### Records for this task ###

(* ===== verification/SerializeInv.v ===== *)
(** The serializer keeps the kernel invariant: whatever the value and whatever the
    bytes, serialize takes exactly the references it records in the message, and
    deserialize reads inside the message, mints only handles it records, and takes
    each buffer at most once. *)

From S2P Require Import Prelude Clock Sched Ports PortInv KInv PortWake PortRef PortOps.
From S2P Require Import Serialize SerializeOk.
From stdpp Require Import prelude list gmap strings.
From Stdlib Require Import ZArith Lia.
Open Scope Z_scope.

(** * Hands *)

Lemma refs_n_perm f i (l l' : list (nat * bool)) : l ≡ₚ l' → refs_n f i l = refs_n f i l'.
Proof. unfold refs_n, zsum. induction 1; simpl in *; lia. Qed.

Lemma kinv_perm X X' Y σ : X ≡ₚ X' → kinv X Y σ → kinv X' Y σ.
Proof.
  intros HP K. destruct K as [R]. split; try done. destruct R. split; try done.
  - intros f q pt H. rewrite (ro_count f q pt H). unfold count. by rewrite (refs_n_perm _ _ _ _ HP).
  - intros ref H. apply ro_hand. by rewrite HP.
Qed.

Lemma kinv_bufs X Y Y' σ : (∀ c, bufs_n c Y' <= bufs_n c Y) → kinv X Y σ → kinv X Y' σ.
Proof.
  intros HY K. destruct K as [? ? ? [C1 C2]]. split; try done. split; intros c.
  - specialize (C1 c). specialize (HY c). unfold owned in *. lia.
  - intros H. apply C2. specialize (HY c). unfold owned in *. lia.
Qed.

(** What neither side of a message touches. *)
Definition frame_d (σ : kst) :=
  (k_portv σ, k_waiters σ, k_sch σ, k_timers σ, k_krefs σ, k_chunks σ, k_ipc σ,
   k_maxports σ, k_hangup_gen σ, k_portgen σ, k_mem σ, k_szbits σ, k_bytes σ).
Lemma port_send_spec rk X Y L σ p ip i r v :
  kinv X (stores L ++ Y) σ → ranked rk σ → lockable σ → k_procs σ !! p = Some ip →
  is_Some (k_acct σ !! p) → used_at ip i r → gives v L → fits (k_szbits σ) v →
  ∃ out σ', port_send_from_lua p r v σ = Ok (out, σ') ∧ k_ipc σ' = k_ipc σ ∧
    uwake (λ _, True) σ σ' ∧ sent rk X Y L p ip v (r_port r) σ σ' out.
Proof.
  intros K R Lk Hp Ha Hu HL Hfit. unfold port_send_from_lua. rewrite lbind_assoc. fold (message p v).
  destruct (message_run X (stores L ++ Y) σ p ip v K Hp Hfit) as (out & σ1 & E1 & S1 & H1).
  pose proof S1 as [D1 [Ep1 Ea1]]. destruct (used_port _ _ σ p ip i r K Hp Hu) as [pt Hq].
  destruct (frame_d_eqs _ _ (dm_frame _ _ _ _ D1)) as (Ev & _ & _ & _ & Ei & _).
  assert (ranked rk σ1) as R1 by by eapply dmove_ranked.
  assert (uwake (λ _, True) σ σ1) as W1 by by eapply dmove_uwake.
  pose proof (same_procs_refl _ _ Ep1) as Sp1. pose proof (dmove_queues_kept _ _ _ _ D1) as Kp1.
  destruct out as [[rc w]|e].
  2:{ rewrite (lbind_raise _ _ _ _ _ E1). destruct H1 as (He & Hg & refs & HF & K1). exists (Raise e), σ1.
      split_and!; [done..|]. split; [done|]. exists pt. split_and!; [done..|]. by exists refs. }
  rewrite (lbind_val _ _ _ _ _ E1). cbn [fst snd]. destruct H1 as (K1 & G & HR & HB).
  destruct (lent_split v L _ _ HL HB (wg_own _ G)) as (L1 & L2 & HP & Eb & Eo).
  assert (lockable σ1) as Lk1 by by eapply smove_lockable.
  destruct (negb (rc =? 0)) eqn:Erc.
  { destruct (send_discard_spec rk X (stores L ++ Y) σ1 w K1 R1 Lk1) as (σ2 & E2 & G2). rewrite (lk_step _ _ _ _ _ E2).
    eexists _, σ2. pose proof G2 as (K2 & R2 & B2 & W2 & _ & P2 & Kp2).
    split; [done|]. split; [by rewrite (base_ipc _ _ B2)|]. split; [by eapply uwake_trans|].
    split; [by eapply same_procs_trans|]. exists pt. split_and!; try done.
    eapply queues_kept_comp; [intros q; by apply same_procs_receivable|done..]. }
  apply negb_false_iff, Z.eqb_eq in Erc as ->.
  destruct (smove_kept _ _ _ _ S1 Hq) as (pt1 & Hq1 & Eq1 & Ed1 & Eb1).
  destruct (push_region rk X (stores L2 ++ Y) σ1 (r_port r) pt1 (w_data w) (w_refs w) (w_bufs w))
    as (rc2 & σ2 & σ3 & E2 & E3 & E4 & I3 & A3 & V3 & W3 & Hrc & (_ & _ & P3) & H3); try done.
  { eapply kinv_bufs_perm; [|exact K1]. rewrite Eb, (assoc_L (++)). f_equiv. by apply stores_perm. }
  { intros b. rewrite Eb. apply store_nonneg. }
  rewrite (lk_step _ _ _ _ _ E2), (lk_step _ _ _ _ _ E3), (lk_step _ _ _ _ _ E4).
  pose proof (same_procs_trans _ _ _ Sp1 P3) as Sp3. destruct (rc2 =? 0) eqn:Erc2.
  - destruct H3 as (K3 & (pt' & Hq' & Eq) & HR3 & Ho).
    destruct (detach_run p (w_bufs w) σ3) as (a & E5 & _); [by rewrite A3, Ea1|].
    rewrite (lk_step _ _ _ _ _ E5). eexists _, _. split; [done|].
    split; [simpl; congruence|]. split; [eapply uwake_trans; [exact W1|exact W3]|]. split; [exact Sp3|].
    exists pt. split; [done|].
    exists L1, L2, (mkKmsg (w_data w) (w_bufs w) (msg_cost (w_data w) (w_bufs w)) (w_refs w)), w, σ1, pt'.
    split_and!; try done.
    + eapply kinv_ext; [exact K3|done..].
    + by rewrite Eq, Eq1.
    + intros q' pt0 N H0. destruct (smove_kept _ _ _ _ S1 H0) as (pt2 & H2 & ? & ? & _). exists pt2. simpl. by rewrite Ho.
    + intros HF. apply HR3. by rewrite Ev.
  - destruct H3 as (K3 & R3 & Kp3).
    destruct (send_discard_spec rk X (stores L ++ Y) σ3 w) as (σ4 & E5 & G4); [|done| |].
    { eapply kinv_bufs_perm; [|exact K3]. rewrite Eb, (assoc_L (++)). f_equiv. symmetry. by apply stores_perm. }
    { unfold lockable, unlocked, wide. by rewrite I3. }
    rewrite (lk_step _ _ _ _ _ E5). eexists _, σ4. pose proof G4 as (K4 & R4 & B4 & W4 & _ & P4 & Kp4).
    split; [done|]. split; [rewrite (base_ipc _ _ B4); congruence|].
    split; [eapply uwake_trans; [exact W1|by eapply uwake_trans]|]. split; [by eapply same_procs_trans|].
    exists pt. split; [done|].
    assert (queues_kept σ σ4) as Kp.
    { apply (queues_kept_comp σ σ1 σ4); [intros q; by apply same_procs_receivable|exact Kp1|].
      apply (queues_kept_comp σ1 σ3 σ4); [intros q; by apply same_procs_receivable|done..]. }
    rewrite Hrc in Erc2. pose proof (push_refusal _ _ _ _ Erc2) as Hw. rewrite <-Hrc in Hw. unfold refusal in Hw.
    rewrite Ed1, Eb1 in Hw. change (msg_cost (w_data w) (w_bufs w)) with (w_len w + msgbufs_bytes (w_bufs w)) in Hw.
    destruct (rc2 =? -2); [done|]. by destruct (rc2 =? -3).
Qed.
(* ===== verification/Findings.v ===== *)
(** Evaluations of the model on the inputs where the ipc code does not do what its
    comments say: each statement is a run of the calls of Syscall.v from the machine of
    Demo.v. *)

From S2P Require Import Prelude Clock Sched Ports PortInv KInv PortWake PortRef PortOps WaitOps.
From S2P Require Import Timer Serialize SerializeOk SerializeInv Syscall SyscallOk Demo.
From stdpp Require Import prelude list gmap strings.
From Stdlib Require Import ZArith Lia.
Open Scope Z_scope.

Definition any_settable (tab : list (lv * lv)) (k v : lv) : option (list (lv * lv)) := Some ((k, v) :: tab).
Definition right_msg (h : Z) : lv := LTab [(lstr "__right", LInt h)].

(** * A port whose queue holds a right to it *)

(** h = sys.newport(); s = sys.sendright(h); sys.send(h, {__right = s}); sys.close(s). *)
Definition self_queued : kst :=
  after (api_close 0 2) (after (api_send 0 1 (right_msg 2)) (after (api_sendright 0 1) two_ports)).

(** sys.close(h) then marks the port dead and flushes it; the message's reference was
    the last, so the inner port_unref frees the port, and the outer one goes on to wake
    the waiters of freed memory. *)
Theorem close_self_queued_use_after_free : api_close 0 1 self_queued = Err UseAfterFree.
Proof. by vm_compute. Qed.

(** With the receive right queued instead the port is simply never freed: nobody holds
    it, and its own queue does. *)
Definition recv_queued : kst := after (api_close 0 1) (after (api_send 0 1 (right_msg 1)) two_ports).
Theorem close_recv_queued_leaks :
  ∃ pt, k_ports recv_queued !! 1%nat = Some pt ∧ pt_nrights pt = 1 ∧ pt_dead pt = false ∧
    rights_n false 1 (ip_of 0 recv_queued) = 0.
Proof. eexists. by vm_compute. Qed.

(** * Handles are truncated *)

(** sys.close(2^32) passes the test for handle 0 and closes handle 0. *)
Theorem close_truncates_handle :
  ∃ σ', api_close 0 (2 ^ 32) two_ports = Ok (Val (Ret []), σ') ∧
    is_Some (right_get (ip_of 0 two_ports) 0) ∧ right_get (ip_of 0 σ') 0 = None.
Proof. eexists. vm_compute. split; [reflexivity|]. split; [by eexists|reflexivity]. Qed.

(** * A raise in the middle of a message *)

Definition given_away : lv := LUser (mkUbuf 7 None [] false true 0).
(** { {__right = 1}, <a buffer that was sent before> } *)
Definition half_msg : lv := LTab [(LInt 1, right_msg 1); (LInt 2, given_away)].

(** sys.send raises, and the reference it had taken to the port is never given back:
    one right, two references counted. *)
Theorem send_raise_leaks_reference :
  ∃ e σ' pt, api_send 0 1 half_msg two_ports = Ok (Raise e, σ') ∧
    k_ports σ' !! 1%nat = Some pt ∧ pt_nrights pt = 2 ∧ pt_nrecv pt = 2 ∧
    rights_n false 1 (ip_of 0 σ') = 1.
Proof. eexists _, _, _. by vm_compute. Qed.

(** sys.call raises from inside its region: every ipc bucket stays taken. *)
Theorem call_raise_keeps_ipclock :
  ∃ e σ', api_call any_settable true 0 1 (LTab [(LInt 1, given_away)]) 1 two_ports = Ok (Raise e, σ') ∧
    k_ipc σ' = replicate NIPCLOCK 1%nat.
Proof. eexists _, _. by vm_compute. Qed.

(** * A port nobody can name *)

Definition eight_ports : kst := Nat.iter 8 (after (api_newport 0)) boot.
(** The ninth right needs the overflow table, and there is no memory for it. *)
Definition no_table : kst := set_k_mem (λ i, (i <? 9)%nat) eight_ports.

(** sys.newport reports that it is out of rights; the port it made keeps its slot of the
    port table, with no reference to it. *)
Theorem newport_leaks_slot :
  ∃ σ' q pt, api_newport 0 no_table = Ok (Raise "out of rights", σ') ∧
    k_portv σ' !! 8%nat = Some q ∧ k_ports σ' !! q = Some pt ∧ pt_nrights pt = 0 ∧
    k_portv no_table !! 8%nat = None.
Proof. eexists _, _, _. by vm_compute. Qed.

(** * A length that wraps *)

(** With a 32-bit size_t the bounds test on a string's length wraps, and the copy that
    follows reads outside the message. *)
Theorem deserialize_wraps_32bit :
  deserialize_top any_settable [83; 255; 255; 255; 255] 0 (mkDst 0 [] []) (set_k_szbits 32 boot) =
  Err OutOfBounds.
Proof. by vm_compute. Qed.

(** * A kill while the proc waits *)

(** A proc killed while it waits on its own port: the finalizers run first, and one that
    closes the port frees it (sys.close, as a handle's finalizer calls it); the wait on it
    is cleared after that. *)
Definition killed_waiting : kst := after (api_close 0 1) (after (api_block true 0 1) two_ports).
Theorem kill_finalizer_use_after_free : (ipclock_enter ;;; wait_clear 0) killed_waiting = Err UseAfterFree.
Proof. by vm_compute. Qed.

###

**Assignment:** Exactly as they stand, please print the lines from the first line of the records above down to the line that includes "(** * Hands *)", both of those included and no others.

**Task result:**
(* ===== verification/SerializeInv.v ===== *)
(** The serializer keeps the kernel invariant: whatever the value and whatever the
    bytes, serialize takes exactly the references it records in the message, and
    deserialize reads inside the message, mints only handles it records, and takes
    each buffer at most once. *)

From S2P Require Import Prelude Clock Sched Ports PortInv KInv PortWake PortRef PortOps.
From S2P Require Import Serialize SerializeOk.
From stdpp Require Import prelude list gmap strings.
From Stdlib Require Import ZArith Lia.
Open Scope Z_scope.

(** * Hands *)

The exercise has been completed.